En efecto, la gradualidad y flexibilización asignada a las organizaciones de recicladores en el cumplimiento de requisitos por cinco años, ha sido a todas luces una medida insuficiente que no puede considerarse una acción afirmativa real. El resultado de este desenfoque de la política con relación a la jurisprudencia ha sido que los recicladores han visto amenazado su acceso cierto y seguro a los residuos reciclables en las calles. Lo cual se traduce en una amenaza a su mínimo vital.

Las nuevas amenazas al futuro de los recicladores

La situación descrita en este artículo se agrava exponencialmente por cinco situaciones:

  1. El incumplimiento casi generalizado de las responsabilidades de promoción y acompañamiento a los recicladores y sus organizaciones por parte de las alcaldías municipales, el cual se complica si se tiene en cuenta el alto porcentaje de recicladores no organizados en los municipios.
  2. El incumplimiento de las responsabilidades asignadas a las empresas de aseo en el apoyo que deben extender a las organizaciones de recicladores en su proceso de prestación de servicio. La normativa establece como principio la colaboración armónica entre actores, según la cual las empresas de aseo deben facilitar los procesos de facturación, cobro y traslado de la tarifa de aprovechamiento de residuos a los recicladores. En cambio es posible demostrar en múltiples casos un saboteo sistemático a dicho proceso por parte de aquellas, lo que se agrava con el hecho de que mientras han bloqueado a los recicladores y sus organizaciones, dichas empresas privadas han establecido su negocio de prestación del servicio de aprovechamiento.
  3. La constitución de un sin número de “organizaciones acogidas a la gradualidad”, pero que no están compuestas por recicladores de base, o que a lo sumo les tienen tan solo como proveedores de materiales reciclables, pero a quienes no les llega la remuneración por el servicio, tal y como lo concibió originalmente la Corte Constitucional.
  4. Los requisitos del proceso de gradualidad son difíciles para las organizaciones de recicladores. Entre ellos se encuentran la obtención de un catastro de usuarios que a su vez permita la identificación de macro rutas de recolección, en las cuales los usuarios hacen adecuadamente la separación y presentación de sus residuos.
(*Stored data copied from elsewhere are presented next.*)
(** X3.  The aligned frame does not depend on the order of the rows in the
    uploaded files, as long as no file repeats a timestamp. *)
Theorem align_ignores_row_order (df_fly df_fly' df_leg df_leg' : Series) :
  NoDup (map fst df_fly) -> NoDup (map fst df_leg) ->
  Permutation df_fly df_fly' -> Permutation df_leg df_leg' ->
  align df_fly' df_leg' = align df_fly df_leg.
Proof.
  intros Hf Hl Pf Pl. unfold align.
  assert (Hc : forall t,
             In t (common (map fst df_fly) (map fst df_leg)) <->
             In t (common (map fst df_fly') (map fst df_leg'))).
  { intros t. rewrite !common_In. split; intros [H1 H2]; split.
    - eapply Permutation_in; [apply Permutation_map; exact Pf | exact H1].
    - eapply Permutation_in; [apply Permutation_map; exact Pl | exact H2].
    - eapply Permutation_in; [apply Permutation_map; symmetry; exact Pf | exact H1].
    - eapply Permutation_in; [apply Permutation_map; symmetry; exact Pl | exact H2]. }
  rewrite <- (sort_values_perm _ _ _ _ Hf Pf Hc).
  rewrite <- (sort_values_perm _ _ _ _ Hl Pl Hc).
  reflexivity.
Qed.

Lemma align_ignores_row_order_witness :
  align Samples.three_fly_shuffled Samples.three_leg_shuffled
  = align Samples.three_fly Samples.three_leg.
Proof.
  apply align_ignores_row_order.
  - apply (NoDup_map_inv Timestamp.day). vm_compute.
    repeat (constructor; [simpl; intuition discriminate|]). constructor.
  - apply (NoDup_map_inv Timestamp.day). vm_compute.
    repeat (constructor; [simpl; intuition discriminate|]). constructor.
  - vm_compute. apply perm_swap.
  - vm_compute. apply perm_skip. apply perm_swap.
Defined.

End AlignExtras.

(** * Further properties of the month arithmetic and of the plot grid *)

Module CalendarExtras.
Import TimestampFacts.

Lemma days_in_month_bounds (y m : Z) : 28 <= Timestamp.days_in_month y m <= 31.
Proof.
  unfold Timestamp.days_in_month.
  destruct (m =? 2); [destruct (Timestamp.is_leap y); lia|].
  destruct ((m =? 4) || (m =? 6) || (m =? 9) || (m =? 11))%bool; lia.
Qed.

(** X4.  Moving a real instant back by [k] months gives a real instant, exactly
    [k] months earlier on the calendar, on the same day of the month unless
    the target month is shorter, and at the same time of day. *)
Theorem sub_months_valid (k : Z) (t : Timestamp.t) :
  Timestamp.valid t ->
  let t' := Timestamp.sub_months k t in
  Timestamp.valid t' /\
  Timestamp.year t' * 12 + Timestamp.month t'
    = Timestamp.year t * 12 + Timestamp.month t - k /\
  (Timestamp.day t <= Timestamp.days_in_month (Timestamp.year t') (Timestamp.month t')
   -> Timestamp.day t' = Timestamp.day t) /\
  Timestamp.nanos t' = Timestamp.nanos t.
Proof.
  intros (Hm & Hd & Hn). unfold Timestamp.sub_months, Timestamp.valid. simpl.
  set (i := Timestamp.year t * 12 + (Timestamp.month t - 1) - k).
  pose proof (Z.div_mod i 12 ltac:(lia)) as Hdm.
  pose proof (Z.mod_pos_bound i 12 ltac:(lia)) as Hb.
  pose proof (days_in_month_bounds (i / 12) (i mod 12 + 1)) as HD.
  assert (Hi : i = Timestamp.year t * 12 + (Timestamp.month t - 1) - k)
    by reflexivity.
  clearbody i. repeat split; try lia.
Qed.

Lemma sub_months_valid_witness :
  Timestamp.valid (Timestamp.sub_months 3 Samples.may31) /\
  Timestamp.sub_months 3 Samples.may31
  = Timestamp.mk 2024 2 29 (1 * Samples.hour).
Proof.
  split; [|reflexivity].
  refine (proj1 (sub_months_valid 3 Samples.may31 _)).
  unfold Timestamp.valid. vm_compute. intuition discriminate.
Defined.

Local Open Scope Q_scope.

Lemma grid_step (c : Q) :
  fdiv (Fin c) (Fin (inject_Z (Z.of_nat 199)))
  = Fin (Qred (c / inject_Z (Z.of_nat 199))).
Proof. reflexivity. Qed.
Y el registro y medición de volúmenes de cada vehículo utilizado por los miembros de la organización de recicladores.
  5. La aplicación de otras normativas que no reflejan o están armonizadas con la jurisprudencia y que fueron concebidas para empresas formales y no para actores en empleo informal que transitan una ruta hacia la formalización, tales como: Algunas de naturaleza tributaria que imponen pesadas cargas a las organizaciones de recicladores; políticas de uso de suelo y movilidad que en varias ciudades se traducen en restricciones a la localización de las Estaciones de Clasificación y Aprovechamiento, o restricciones a los medios de acarreo de tracción humana; y el esquema de monitoreo y vigilancia agenciado por la Superintendencia de Servicios Públicos, el cual ha identificado las carencias de las organizaciones de recicladores y los subsecuentes incumplimientos a los requisitos de formalización, sin leer el contexto adverso en el que han debido formalizarse, el cual incluye como se dijo requisitos exagerados, incumplimientos de las alcaldías y obstaculización por parte de las empresas de aseo.
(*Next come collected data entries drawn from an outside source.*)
(** [__init__] for a positive group size, no zero points, no bias,
    compression along the input channels. *)
Lemma init_groups (k n : nat) (b cb g : Z) (data_type : string) (mp : list (Z * Q)) :
  k <> 0%nat -> (1 <= b)%Z -> (b <= cb)%Z ->
  (cb = 8 \/ cb = 16 \/ cb = 32 \/ cb = 64)%Z ->
  int2float_mapping_of data_type = Ok mp -> (1 <= g)%Z ->
  WeightOnlyLinear.init k n b g data_type false false cb 1
  = Ok (WeightOnlyLinear.mk data_type mp k n b g 1 cb (cb / b)
          (zeros 0 n (Z.to_nat (- (- Z.of_nat k / g))))
          (zeros 0%Z n (Z.to_nat (- (- Z.of_nat k / (cb / b)))))
          None None).
Proof.
  intros Hk Hb Hbcb Hcb Hmp Hg. unfold WeightOnlyLinear.init.
  unfold int2float_mapping_of in Hmp. rewrite Hmp.
  cbn [negb bind]. destruct (Z.eqb_spec g (-1)); [lia|].
  assert (Ha : assert ((cb =? 8) || (cb =? 16) || (cb =? 32) || (cb =? 64))%Z
                      "Only support torch.int8|16|32|64 as compressed dtype." = Ok tt).
  { destruct Hcb as [-> | [-> | [-> | ->]]]; reflexivity. }
  rewrite Ha. cbn [bind]. destruct (Z.eqb_spec b 0); [lia|]. cbn [bind assert Z.eqb orb].
  assert (Hnp : (1 <= cb / b)%Z) by (apply Z.div_le_lower_bound; lia).
  unfold py_ceil_div.
  destruct (Z.eqb_spec g 0); [lia|]. destruct (Z.eqb_spec (cb / b) 0); [lia|]. cbn [bind].
  unfold zeros_dim.
  assert (Hneg1 : (- Z.of_nat k / g <= 0)%Z) by (apply Z.div_le_upper_bound; lia).
  assert (Hneg2 : (- Z.of_nat k / (cb / b) <= 0)%Z) by (apply Z.div_le_upper_bound; lia).
  destruct (Z.ltb_spec (- (- Z.of_nat k / g)) 0); [lia|]. cbn [bind].
  destruct (Z.ltb_spec (- (- Z.of_nat k / (cb / b))) 0); [lia|]. reflexivity.
Qed.

(** The number of groups [ceil(k / g)] when [g] divides [k]. *)
Lemma ceil_groups_exact (k : nat) (g : Z) :
  (1 <= g)%Z -> (k mod Z.to_nat g = 0)%nat ->
  Z.to_nat (- (- Z.of_nat k / g)) = (k / Z.to_nat g)%nat.
Proof.
  intros Hg Hmod.
  pose proof (Nat.div_mod_eq k (Z.to_nat g)) as Hk. rewrite Hmod, Nat.add_0_r in Hk.
  set (c := (k / Z.to_nat g)%nat) in *.
  assert (Hz : Z.of_nat k = (Z.of_nat c * g)%Z) by (rewrite Hk at 1; nia).
  rewrite Hz, <- Z.mul_opp_l, Z.div_mul by lia. lia.
Qed.

(** The symmetric codec asked for integers and for floats, on a
    weight with columns. *)
Lemma sym_actor_rows (weight : tensor Q) (num_bits : Z) (quantile : Q)
      (data_type : string) (full_range : bool) (w : tensor Q) :
  (0 < num_bits)%Z -> has_int data_type = true -> ncols weight <> 0%nat ->
  qdq_weight_actor weight num_bits "sym" quantile data_type false full_range = Ok (QFloat w) ->
  exists rs,
    mapM (qdq_weight_sym_row num_bits quantile full_range) (trows weight) = Ok rs /\
    w = mkT (ncols weight) (map (fun r => map (fun x => snd r * inject_Z x) (fst r)) rs) /\
    qdq_weight_actor weight num_bits "sym" quantile data_type true full_range
    = Ok (QInt (mkT (ncols weight) (map (fun r => map to_int8 (fst r)) rs))
               (column (map snd rs)) None).
Proof.
  intros Hb Hint Hk H.
  rewrite actor_sym_int_unfold in H by assumption.
  rewrite actor_sym_int_unfold by assumption.
  destruct (mapM (qdq_weight_sym_row num_bits quantile full_range) (trows weight))
    as [rs| |]; cbn [bind] in *; try discriminate.
  exists rs. split; [reflexivity|]. split; [|reflexivity].
  apply Ok_inv in H. injection H as H. symmetry. exact H.
Qed.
229 Padilla, N. y Parra, F. (2017). “La formalización de la población recicladora en Colombia como prestadores del servicio público de aseo en su componente de aprovechamiento: un balance de oportunidades y amenazas a la luz de los DESC”. Informe presentado a la Plataforma Colombiana de Derechos Económicos, Sociales y Culturales, en el marco de la alianza Wiego (Mujeres en Empleo Informal: Globalizando y Organizando) y Asociación de Nacional de Recicladores (ANR).
230 Duque, M. E, Parra, F. y Padilla, N. (2017). “Revisión del reconocimiento y remuneración de los recicladores de oficio como prestadores del servicio público de aseo en la actividad de aprovechamiento en seis municipios de Colombia”. Reporte radicado ante la Superintendencia de Servicios Públicos Domiciliarios.